Exercise.
Look for the string "transaction" in the listing. Copy each line that has it.

Record set.
(** [Promise.all] of two promises: both are started before either is
    awaited; the join rejects when one of them does. *)
Definition both {A B} (p : Fetch A) (q : Fetch B) : Fetch (A * B) :=
  fun log =>
    let (a, log1) := p log in
    let (b, log2) := q log1 in
    (match a, b with Some x, Some y => Some (x, y) | _, _ => None end, log2).

(** [Promise.all] of an array of promises. *)
Fixpoint all {A} (ps : list (Fetch A)) : Fetch (list A) :=
  match ps with
  | [] => ret []
  | p :: r =>
      fun log =>
        let (a, log1) := p log in
        let (l, log2) := all r log1 in
        (match a, l with Some x, Some xs => Some (x :: xs) | _, _ => None end, log2)
  end.

End Fetch.

Notation "x <- m ;; k" := (Fetch.bind m (fun x => k))
  (at level 61, m at next level, right associativity).
Notation "' pat <- m ;; k" := (Fetch.bind m (fun x => match x with pat => k end))
  (at level 61, pat pattern, m at next level, right associativity).

Section Handler.

Variable up : Upstream.

Definition tx_path (id : jsstring) : jsstring := JsString.lit "/tx/" ++ id.
Definition hex_path (id : jsstring) : jsstring := tx_path id ++ JsString.lit "/hex".
Definition outspends_path (id : jsstring) : jsstring :=
  tx_path id ++ JsString.lit "/outspends".

(** [!!vin.is_coinbase] *)
Definition coinbase (v : Vin) : bool :=
  match is_coinbase v with Some b => b | None => false end.

(** One element of the array handed to the second [Promise.all]:
    [null] for a coinbase input, the read of the ancestor otherwise. *)
Definition fetchPrev (v : Vin) : Fetch (option BlockstreamTx) :=
  if coinbase v then Fetch.ret None
  else fun log =>
    let (r, log') := Fetch.request (json_tx up) (tx_path (vin_txid v)) log in
    (option_map Some r, log').

(** The callback of [tx.vin.map] that builds [enrichedInputs]. The
    [typeof vin.vout === "number"] test holds of every [vin_vout]. *)
Definition enrichInput (prevTxs : list (option BlockstreamTx))
    (v : Vin) (index : nat) : EnrichedInput :=
  let prevOut :=
    match nth_error prevTxs index with
    | Some (Some prevTx) => Array.get (tx_vout prevTx) (vin_vout v)
    | _ => None
    end in
  {| in_txid := vin_txid v;
     in_vout := vin_vout v;
     in_value := match prevOut with Some p => vout_value p | None => 0%Z end;
     in_address := match prevOut with Some p => scriptpubkey_address p | None => None end;
     in_scriptType := match prevOut with Some p => scriptpubkey_type p | None => None end;
     isCoinbase := coinbase v |}.

(** The callback of [tx.vout.map] that builds [enrichedOutputs]. *)
Definition enrichOutput (id : jsstring) (outspends : list Outspend)
    (o : Vout) (index : nat) : EnrichedOutput :=
  {| out_txid := id;
     out_vout := index;
     out_value := vout_value o;
     out_address := scriptpubkey_address o;
     out_scriptType := scriptpubkey_type o;
     spent := match nth_error outspends index with
              | Some s => os_spent s
              | None => false
              end |}.

(** The synchronous tail of the [try] block. *)
Definition assemble (id : jsstring) (tx : BlockstreamTx) (hex : jsstring)
    (outspends : list Outspend) (prevTxs : list (option BlockstreamTx))
    : TxExplainerResponse :=
  let enrichedInputs := Array.mapi (enrichInput prevTxs) (tx_vin tx) in
  let enrichedOutputs := Array.mapi (enrichOutput id outspends) (tx_vout tx) in
  let totalIn := fold_left (fun sum i => sum + in_value i)%Z enrichedInputs 0%Z in
  let totalOut := satsFromOutputs (tx_vout tx) in
  let fee' := match tx_fee tx with
              | Some f => f
              | None => Z.max (totalIn - totalOut) 0
              end in
  {| txid := tx_txid tx;
     fee := fee';
     totalInput := totalIn;
     totalOutput := totalOut;
     inputs := enrichedInputs;
     outputs := enrichedOutputs;
     status := {| st_confirmed := confirmed (tx_status tx);
                  blockHeight := block_height (tx_status tx);
                  blockHash := block_hash (tx_status tx);
                  blockTime := block_time (tx_status tx) |};
     details := {| version := tx_version tx;
                   locktime := tx_locktime tx;
                   size := tx_size tx;
                   weight := tx_weight tx;
                   vinCount := length (tx_vin tx);
                   voutCount := length (tx_vout tx) |};
     rawHex := hex;
     changeOutputIndex := guessChangeOutputIndex enrichedInputs enrichedOutputs |}.

(** The [try] block. *)
Definition explain (id : jsstring) : Fetch TxExplainerResponse :=
  '(tx, (hex, outspends)) <-
      Fetch.both (Fetch.request (json_tx up) (tx_path id))
        (Fetch.both (Fetch.request (text up) (hex_path id))
                    (Fetch.request (json_outspends up) (outspends_path id))) ;;
  prevTxs <- Fetch.all (map fetchPrev (tx_vin tx)) ;;
  Fetch.ret (assemble id tx hex outspends prevTxs).

Definition INVALID_TXID : string :=
  "Please provide a valid 64-character hex transaction id.".
Definition UPSTREAM_FAILED : string :=
  "Failed to fetch or decode transaction from Blockstream testnet API.".

(** The route handler; [rawTxid] is the route parameter, [None] when
    it is undefined. *)
Definition GET (rawTxid : option jsstring) : Response * callLog :=
  let id := JsString.trim (match rawTxid with Some s => s | None => [] end) in
  if negb (Regex.is_txid id) then (JsonError 400 INVALID_TXID, [])
  else
    match explain id [] with
    | (Some result, log) => (Json result, log)
    | (None, log) => (JsonError 502 UPSTREAM_FAILED, log)
    end.

End Handler.

(* ================================================================== *)
(** ** Vocabulary of the properties *)

(** *** Selecting by smallest key *)

Section Selecting.
Variable A : Type.
Variable key : A -> Z.
Variable pos : A -> nat.

(** The element a scan keeps when it replaces its current choice only
    by a strictly smaller one: the first of the minimal elements. *)
Fixpoint first_min (l : list A) : option A :=
  match l with
  | [] => None
  | x :: r =>
      match first_min r with
      | Some m => if (key x <=? key m)%Z then Some x else Some m
      | None => Some x
      end
  end.

Definition key_le (a b : A) : Prop := (key a <= key b)%Z.

Definition pos_lt (a b : A) : Prop := pos a < pos b.

End Selecting.

(** *** The change heuristic, stated on the outputs *)

Section ChangeSpec.
Variable ins : list EnrichedInput.
Variable outs : list EnrichedOutput.

(** The intermediate arrays of [guessChangeOutputIndex]. *)
Definition allCandidates : list Candidate :=
  Array.mapi (fun o idx => {| cand_o := o; cand_idx := idx |}) outs.

Definition toInputAddress (c : Candidate) : bool :=
  truthy (out_address (cand_o c))
  && JsSet.has (inputAddresses ins) (out_address (cand_o c)).

Definition candidates : list Candidate :=
  let m := filter toInputAddress allCandidates in
  if length m =? 0 then allCandidates else m.

Definition aboveDust (c : Candidate) : bool := (DUST_THRESHOLD <? cand_value c)%Z.

Definition base : list Candidate :=
  let nonDust := filter aboveDust candidates in
  if 0 <? length nonDust then nonDust else candidates.

Definition IsOutput (i : nat) (o : EnrichedOutput) : Prop := nth_error outs i = Some o.

(** [a] is the address of one of the resolved inputs. *)
Definition InputAddress (a : jsstring) : Prop :=
  exists inp, In inp ins /\ in_address inp = Some a.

Answer to this exercise.
  "Please provide a valid 64-character hex transaction id.".
  "Failed to fetch or decode transaction from Blockstream testnet API.".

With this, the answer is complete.